Stored data:

===

Lemma entry_matches_extends (hp hp' : heap) (p : Z) (us us' : unique_strings_t)
    (pair : string_hash_pair_t) (n : unique_string_node) :
  p <> 0 -> hp !! p = Some us -> hp' !! p = Some us' ->
  node_wf p (buffer us) n -> extends (buffer us) (buffer us') ->
  entry_matches hp pair n <-> entry_matches hp' pair n.
Proof.
  intros Hp Hus Hus' [Hpar [s Hs]] Hext. unfold entry_matches.
  rewrite (get_string_holds hp p us _ s Hp Hus Hpar Hs).
  rewrite (get_string_holds hp' p us' _ s Hp Hus' Hpar (holds_extends _ _ _ _ Hs Hext)).
  reflexivity.
Qed.

(** ** The field keys of the test files *)

Lemma lor_shiftl_add (x y n : Z) :
  0 <= n -> 0 <= x < 2 ^ n -> Z.lor x (Z.shiftl y n) = x + y * 2 ^ n.
Proof.
  intros Hn Hx.
  assert (Hland : Z.land x (Z.shiftl y n) = 0).
  { apply Z.bits_inj'. intros k Hk. rewrite Z.land_spec, Z.bits_0.
    destruct (Z.lt_ge_cases k n) as [Hlt|Hge].
    - rewrite (Z.shiftl_spec_low y n k Hlt). apply andb_false_r.
    - destruct (Z.eq_dec x 0) as [->|Hx0]; [rewrite Z.bits_0; reflexivity|].
      rewrite (Z.bits_above_log2 x k); [reflexivity | lia |].
      apply Z.lt_le_trans with n; [|exact Hge].
      apply Z.log2_lt_pow2; lia. }
  rewrite <- (Z.lxor_lor _ _ Hland), <- (Z.add_nocarry_lxor _ _ Hland).
  rewrite Z.shiftl_mul_pow2 by exact Hn. reflexivity.
Qed.

Lemma MAKE_FOURCC_ascii (a b c d : Z) :
  0 <= a < 128 -> 0 <= b < 128 -> 0 <= c < 128 -> 0 <= d < 128 ->
  MAKE_FOURCC a b c d = a + b * 2 ^ 8 + c * 2 ^ 16 + d * 2 ^ 24.
Proof.
  intros Ha Hb Hc Hd. unfold MAKE_FOURCC.
  rewrite (lor_shiftl_add a b 8) by lia.
  rewrite (lor_shiftl_add _ c 16) by lia.
  rewrite (lor_shiftl_add _ d 24) by lia. reflexivity.
Qed.

Lemma MAKE_FOURCC_neg (a b c d : Z) :
  a < 0 \/ b < 0 \/ c < 0 \/ d < 0 -> MAKE_FOURCC a b c d < 0.
Proof.
  intros H. unfold MAKE_FOURCC.
  assert (Hs : forall x n, x < 0 -> Z.shiftl x n < 0).
  { intros x n Hx. pose proof (Z.shiftl_nonneg x n). lia. }
  rewrite !Z.lor_neg.
  destruct H as [H|[H|[H|H]]].
  - left; left; left; exact H.
  - left; left; right; apply Hs, H.
  - left; right; apply Hs, H.
  - right; apply Hs, H.
Qed.

Lemma schar_cases (c : byte) :
  schar c < 0 \/ (schar c = uchar c /\ 0 <= uchar c < 128).
Proof.
  unfold schar. pose proof (uchar_range c).
  destruct (uchar c <? 128) eqn:E; [apply Z.ltb_lt in E|apply Z.ltb_ge in E]; lia.
Qed.

(** On the four characters of an ASCII key the code of four bytes is the
    code of the key only for the bytes of the key. *)
Lemma MAKE_FOURCC_key (c0 c1 c2 c3 : byte) (a b c d : Z) :
  0 <= a < 128 -> 0 <= b < 128 -> 0 <= c < 128 -> 0 <= d < 128 ->
  MAKE_FOURCC (schar c0) (schar c1) (schar c2) (schar c3) = MAKE_FOURCC a b c d
  <-> uchar c0 = a /\ uchar c1 = b /\ uchar c2 = c /\ uchar c3 = d.
Proof.
  intros Ha Hb Hc Hd. rewrite (MAKE_FOURCC_ascii a b c d) by assumption.
  split.
  - intros H.
    destruct (schar_cases c0) as [N0|[E0 R0]];
      [pose proof (MAKE_FOURCC_neg (schar c0) (schar c1) (schar c2) (schar c3)); lia|].
    destruct (schar_cases c1) as [N1|[E1 R1]];
      [pose proof (MAKE_FOURCC_neg (schar c0) (schar c1) (schar c2) (schar c3)); lia|].
    destruct (schar_cases c2) as [N2|[E2 R2]];
      [pose proof (MAKE_FOURCC_neg (schar c0) (schar c1) (schar c2) (schar c3)); lia|].
    destruct (schar_cases c3) as [N3|[E3 R3]];
      [pose proof (MAKE_FOURCC_neg (schar c0) (schar c1) (schar c2) (schar c3)); lia|].
    rewrite E0, E1, E2, E3 in H. rewrite MAKE_FOURCC_ascii in H by assumption. lia.
  - intros (<- & <- & <- & <-).
    assert (S0 : schar c0 = uchar c0) by (unfold schar; destruct (uchar c0 <? 128) eqn:E;
      [reflexivity | apply Z.ltb_ge in E; lia]).
    assert (S1 : schar c1 = uchar c1) by (unfold schar; destruct (uchar c1 <? 128) eqn:E;
      [reflexivity | apply Z.ltb_ge in E; lia]).
    assert (S2 : schar c2 = uchar c2) by (unfold schar; destruct (uchar c2 <? 128) eqn:E;
      [reflexivity | apply Z.ltb_ge in E; lia]).
    assert (S3 : schar c3 = uchar c3) by (unfold schar; destruct (uchar c3 <? 128) eqn:E;
      [reflexivity | apply Z.ltb_ge in E; lia]).
    rewrite S0, S1, S2, S3. apply MAKE_FOURCC_ascii; assumption.
Qed.

Lemma fourcc_at_four (c0 c1 c2 c3 : byte) (rest : list byte) :
  fourcc_at (c0 :: c1 :: c2 :: c3 :: rest)
  = Ok (MAKE_FOURCC (schar c0) (schar c1) (schar c2) (schar c3)).
Proof. reflexivity. Qed.

Lemma fourcc_at_short (s : list byte) :
  (length s < 4)%nat -> fourcc_at s = Fault OutOfBounds.
Proof.
  intros H. destruct s as [|c0 [|c1 [|c2 [|c3 rest]]]]; try reflexivity.
  simpl in H. lia.
Qed.

(** The test of a case label, as a test on the four first bytes. *)
Lemma fourcc_eqb_key (c0 c1 c2 c3 k0 k1 k2 k3 : byte) :
  uchar k0 < 128 -> uchar k1 < 128 -> uchar k2 < 128 -> uchar k3 < 128 ->
  (MAKE_FOURCC (schar c0) (schar c1) (schar c2) (schar c3)
   =? MAKE_FOURCC (uchar k0) (uchar k1) (uchar k2) (uchar k3)) = true
  <-> [c0; c1; c2; c3] = [k0; k1; k2; k3].
Proof.
  intros H0 H1 H2 H3. pose proof (uchar_range k0). pose proof (uchar_range k1).
  pose proof (uchar_range k2). pose proof (uchar_range k3).
  rewrite Z.eqb_eq, MAKE_FOURCC_key by lia. split.
  - intros (E0 & E1 & E2 & E3).
    apply uchar_inj in E0, E1, E2, E3. congruence.
  - intros [= -> -> -> ->]. repeat split.
Qed.

Ltac fourcc_label_false label k0 k1 k2 k3 Hne :=
  let E := fresh "E" in
  change label with (MAKE_FOURCC (uchar k0) (uchar k1) (uchar k2) (uchar k3));
  match goal with
  | |- context [?x =? MAKE_FOURCC (uchar k0) (uchar k1) (uchar k2) (uchar k3)] =>
      destruct (x =? MAKE_FOURCC (uchar k0) (uchar k1) (uchar k2) (uchar k3)) eqn:E;
      [apply fourcc_eqb_key in E; [contradiction | reflexivity ..]|]
  end.

(** X11.  The field index of a key of the user-agent and OS test files
    depends on the four first bytes of the key only, and for "patc" on its
    length: 1 for "fami", 2 for "majo", 3 for "mino", 4 for "patc" in a key
    shorter than seven characters and 5 in a longer one, -1 for every other
    four bytes.  The two functions agree, and a key of fewer than four
    readable bytes is read out of bounds. *)
Theorem ua_os_field_index (s : list byte) :
  get_field_index_for_os_test s = get_field_index_for_ua_test s
  /\ ((length s < 4)%nat -> get_field_index_for_ua_test s = Fault OutOfBounds)
  /\ (take 4 s = [x66; x61; x6d; x69] -> get_field_index_for_ua_test s = Ok 1)
  /\ (take 4 s = [x6d; x61; x6a; x6f] -> get_field_index_for_ua_test s = Ok 2)
  /\ (take 4 s = [x6d; x69; x6e; x6f] -> get_field_index_for_ua_test s = Ok 3)
  /\ (take 4 s = [x70; x61; x74; x63] ->
      forall q, cstring s = Ok q ->
        get_field_index_for_ua_test s
        = Ok (if Z.of_nat (length q) <? 7 then 4 else 5))
  /\ ((4 <= length s)%nat ->
      take 4 s <> [x66; x61; x6d; x69] -> take 4 s <> [x6d; x61; x6a; x6f] ->
      take 4 s <> [x6d; x69; x6e; x6f] -> take 4 s <> [x70; x61; x74; x63] ->
      get_field_index_for_ua_test s = Ok (-1)).
Proof.
  split; [reflexivity|]. unfold get_field_index_for_ua_test.
  destruct s as [|c0 [|c1 [|c2 [|c3 rest]]]];
    try (split_and!; try discriminate; try (intros; simpl in *; lia);
         intros _; reflexivity).
  rewrite fourcc_at_four. cbn [mbind result_bind take]. split_and!.
  - simpl. lia.
  - intros [= -> -> -> ->]. reflexivity.
  - intros [= -> -> -> ->]. reflexivity.
  - intros [= -> -> -> ->]. reflexivity.
  - intros [= -> -> -> ->] q Hq. rewrite (strlen_cstring _ q Hq). reflexivity.
  - intros _ Hfami Hmajo Hmino Hpatc.
    fourcc_label_false fourcc_fami x66 x61 x6d x69 Hfami.
    fourcc_label_false fourcc_majo x6d x61 x6a x6f Hmajo.
    fourcc_label_false fourcc_mino x6d x69 x6e x6f Hmino.
    fourcc_label_false fourcc_patc x70 x61 x74 x63 Hpatc.
    reflexivity.
Qed.

(** X12.  The field index of a key of the device test file: 1 for "fami",
    2 for "bran", 3 for "mode" and -1 for every other four first bytes; a
    key of fewer than four readable bytes is read out of bounds. *)
Theorem devices_field_index (s : list byte) :
  ((length s < 4)%nat -> get_field_index_for_devices_test s = Fault OutOfBounds)
  /\ (take 4 s = [x66; x61; x6d; x69] -> get_field_index_for_devices_test s = Ok 1)
  /\ (take 4 s = [x62; x72; x61; x6e] -> get_field_index_for_devices_test s = Ok 2)
  /\ (take 4 s = [x6d; x6f; x64; x65] -> get_field_index_for_devices_test s = Ok 3)
  /\ ((4 <= length s)%nat ->
      take 4 s <> [x66; x61; x6d; x69] -> take 4 s <> [x62; x72; x61; x6e] ->
      take 4 s <> [x6d; x6f; x64; x65] ->
      get_field_index_for_devices_test s = Ok (-1)).
Proof.
  unfold get_field_index_for_devices_test.
  destruct s as [|c0 [|c1 [|c2 [|c3 rest]]]];
    try (split_and!; try discriminate; try (intros; simpl in *; lia);
         intros _; reflexivity).
  rewrite fourcc_at_four. cbn [mbind result_bind take]. split_and!.
  - simpl. lia.
  - intros [= -> -> -> ->]. reflexivity.
  - intros [= -> -> -> ->]. reflexivity.
  - intros [= -> -> -> ->]. reflexivity.
  - intros _ Hfami Hbran Hmode.
    fourcc_label_false fourcc_fami x66 x61 x6d x69 Hfami.
    fourcc_label_false fourcc_bran x62 x72 x61 x6e Hbran.
    fourcc_label_false fourcc_mode x6d x6f x64 x65 Hmode.
    reflexivity.
Qed.

(** ** The operations that allocate *)

Section Properties.

Context `{libc : !allocator}.

Lemma length_realloc (a : allocation) (size : Z) :
  length (bytes (realloc a size)) = Z.to_nat size.
Proof.
  unfold realloc; simpl. rewrite length_app, length_take, length_map, length_seq. lia.
Qed.

Lemma take_realloc (a : allocation) (size : Z) (n : nat) :
  (n <= Z.to_nat size)%nat -> (n <= length (bytes a))%nat ->
  take n (bytes (realloc a size)) = take n (bytes a).
Proof.
  intros Hn Hle. unfold realloc; simpl.
  rewrite take_app_le by (rewrite length_take; lia).
  rewrite take_take. f_equal. lia.
Qed.

(** [buffer_alloc] on a buffer whose sizes stay below the range of
    [size_t]. *)
Lemma buffer_alloc_spec (self : Z) (b b' : buffer_t) (size : Z)
    (h : unique_string_handle_t) :
  buffer_wf b -> 0 <= size -> capacity b + size + 1024 < size_max ->
  buffer_alloc self b size = (b', h) ->
  buffer_wf b' /\ extends b b'
  /\ addr h = used b /\ parent h = self
  /\ used b' = used b + size /\ used b' < capacity b'
  /\ capacity b <= capacity b' <= capacity b + size + 1024.
Proof.
  intros (Hu & Hc & Hl) Hsize Hmax H. unfold buffer_alloc in H.
  pose proof (grow_bounds size Hsize) as Hg.
  rewrite (wrap64_small (used b + size)) in H by lia.
  rewrite (wrap64_small (1024 * (size / 1024 + 1))) in H by lia.
  rewrite (wrap64_small (capacity b + _)) in H by lia.
  destruct (used b + size >=? capacity b) eqn:E;
    injection H as <- <-; unfold buffer_wf, extends;
    cbn [used capacity data addr parent];
    rewrite ?(wrap64_small (used b + size)) by lia.
  - apply Z.geb_le in E. rewrite length_realloc.
    rewrite take_realloc by lia. repeat split; lia.
  - rewrite Z.geb_leb in E. apply Z.leb_gt in E. repeat split; lia.
Qed.

Lemma buffer_compact_spec (b : buffer_t) :
  buffer_wf b ->
  buffer_wf (buffer_compact b)
  /\ used (buffer_compact b) = used b
  /\ capacity (buffer_compact b) = used b
  /\ bytes (data (buffer_compact b)) = take (Z.to_nat (used b)) (bytes (data b))
  /\ extends b (buffer_compact b).
Proof.
  intros (Hu & Hc & Hl). unfold buffer_compact, buffer_wf, extends.
  cbn [used capacity data]. rewrite length_realloc.
  assert (Hb : bytes (realloc (data b) (used b))
               = take (Z.to_nat (used b)) (bytes (data b))).
  { unfold realloc; cbn [bytes].
    replace (Z.to_nat (used b) - length (bytes (data b)))%nat with 0%nat by lia.
    apply app_nil_r. }
  rewrite Hb, take_idemp. split_and!; try lia; reflexivity.
Qed.

(** A new node: the string is copied to the end of the used part and the
    bytes before it are kept. *)
Lemma unique_string_node_create_spec (self : Z) (pair : string_hash_pair_t)
    (b : buffer_t) (s : list byte) :
  buffer_wf b -> cstring (str pair) = Ok s ->
  capacity b + Z.of_nat (length s) + 1025 < size_max ->
  exists n b',
    unique_string_node_create self pair b = Ok (n, b')
    /\ buffer_wf b' /\ extends b b'
    /\ hash n = pair_hash pair
    /\ parent (buffer_ptr n) = self
    /\ addr (buffer_ptr n) = used b
    /\ holds b' (addr (buffer_ptr n)) s
    /\ used b' = used b + Z.of_nat (length s) + 1
    /\ capacity b <= capacity b' <= capacity b + Z.of_nat (length s) + 1025.
Proof.
  intros Hwf Hs Hmax. unfold unique_string_node_create.
  rewrite (strlen_cstring _ _ Hs). cbn [mbind result_bind].
  pose proof Hwf as (Hu & Hc & Hl).
  rewrite wrap64_small by lia.
  destruct (buffer_alloc self b (Z.of_nat (length s) + 1)) as [b1 h] eqn:Ha.
  destruct (buffer_alloc_spec self b b1 (Z.of_nat (length s) + 1) h Hwf)
    as ((Hu1 & Hc1 & Hl1) & Hext & Haddr & Hpar & Hused & Hlt & Hcap);
    [lia | lia | exact Ha |].
  apply cstring_take in Hs as [Hnul Htake].
  assert (Hlen : (S (length s) <= length (str pair))%nat).
  { pose proof (f_equal length Htake) as HL.
    rewrite length_take, length_app in HL.
    change (length [x00]) with 1%nat in HL. lia. }
  destruct (memcpy_spec (data b1) (addr h) (Z.of_nat (length s) + 1) (str pair))
    as (d & -> & Hbase & Hlend & Hpre & Hcopy); try lia.
  cbn [mbind result_bind]. eexists; eexists; split; [reflexivity|].
  cbn [hash buffer_ptr used capacity data].
  assert (Hext' : extends b {| used := used b1; capacity := capacity b1; data := d |}).
  { destruct Hext as [Hle Heq]. split; cbn [used data]; [lia|].
    rewrite <- Heq, <- Haddr. exact Hpre. }
  repeat split; cbn [used capacity data]; try lia; try apply Hext'.
  - apply cstring_take. split; [exact Hnul|].
    replace (S (length s)) with (Z.to_nat (Z.of_nat (length s) + 1)) by lia.
    rewrite Hcopy.
    replace (Z.to_nat (Z.of_nat (length s) + 1)) with (S (length s)) by lia.
    exact Htake.
Qed.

===

### WORK INSTRUCTION
Above are the records. Print exactly, and only, the lines from the line with "schar c < 0" to the line with "Lemma fourcc_at_short (s", both inclusive.

### ANSWER SECTION
  schar c < 0 \/ (schar c = uchar c /\ 0 <= uchar c < 128).
Proof.
  unfold schar. pose proof (uchar_range c).
  destruct (uchar c <? 128) eqn:E; [apply Z.ltb_lt in E|apply Z.ltb_ge in E]; lia.
Qed.

(** On the four characters of an ASCII key the code of four bytes is the
    code of the key only for the bytes of the key. *)
Lemma MAKE_FOURCC_key (c0 c1 c2 c3 : byte) (a b c d : Z) :
  0 <= a < 128 -> 0 <= b < 128 -> 0 <= c < 128 -> 0 <= d < 128 ->
  MAKE_FOURCC (schar c0) (schar c1) (schar c2) (schar c3) = MAKE_FOURCC a b c d
  <-> uchar c0 = a /\ uchar c1 = b /\ uchar c2 = c /\ uchar c3 = d.
Proof.
  intros Ha Hb Hc Hd. rewrite (MAKE_FOURCC_ascii a b c d) by assumption.
  split.
  - intros H.
    destruct (schar_cases c0) as [N0|[E0 R0]];
      [pose proof (MAKE_FOURCC_neg (schar c0) (schar c1) (schar c2) (schar c3)); lia|].
    destruct (schar_cases c1) as [N1|[E1 R1]];
      [pose proof (MAKE_FOURCC_neg (schar c0) (schar c1) (schar c2) (schar c3)); lia|].
    destruct (schar_cases c2) as [N2|[E2 R2]];
      [pose proof (MAKE_FOURCC_neg (schar c0) (schar c1) (schar c2) (schar c3)); lia|].
    destruct (schar_cases c3) as [N3|[E3 R3]];
      [pose proof (MAKE_FOURCC_neg (schar c0) (schar c1) (schar c2) (schar c3)); lia|].
    rewrite E0, E1, E2, E3 in H. rewrite MAKE_FOURCC_ascii in H by assumption. lia.
  - intros (<- & <- & <- & <-).
    assert (S0 : schar c0 = uchar c0) by (unfold schar; destruct (uchar c0 <? 128) eqn:E;
      [reflexivity | apply Z.ltb_ge in E; lia]).
    assert (S1 : schar c1 = uchar c1) by (unfold schar; destruct (uchar c1 <? 128) eqn:E;
      [reflexivity | apply Z.ltb_ge in E; lia]).
    assert (S2 : schar c2 = uchar c2) by (unfold schar; destruct (uchar c2 <? 128) eqn:E;
      [reflexivity | apply Z.ltb_ge in E; lia]).
    assert (S3 : schar c3 = uchar c3) by (unfold schar; destruct (uchar c3 <? 128) eqn:E;
      [reflexivity | apply Z.ltb_ge in E; lia]).
    rewrite S0, S1, S2, S3. apply MAKE_FOURCC_ascii; assumption.
Qed.

Lemma fourcc_at_four (c0 c1 c2 c3 : byte) (rest : list byte) :
  fourcc_at (c0 :: c1 :: c2 :: c3 :: rest)
  = Ok (MAKE_FOURCC (schar c0) (schar c1) (schar c2) (schar c3)).
Proof. reflexivity. Qed.

Lemma fourcc_at_short (s : list byte) :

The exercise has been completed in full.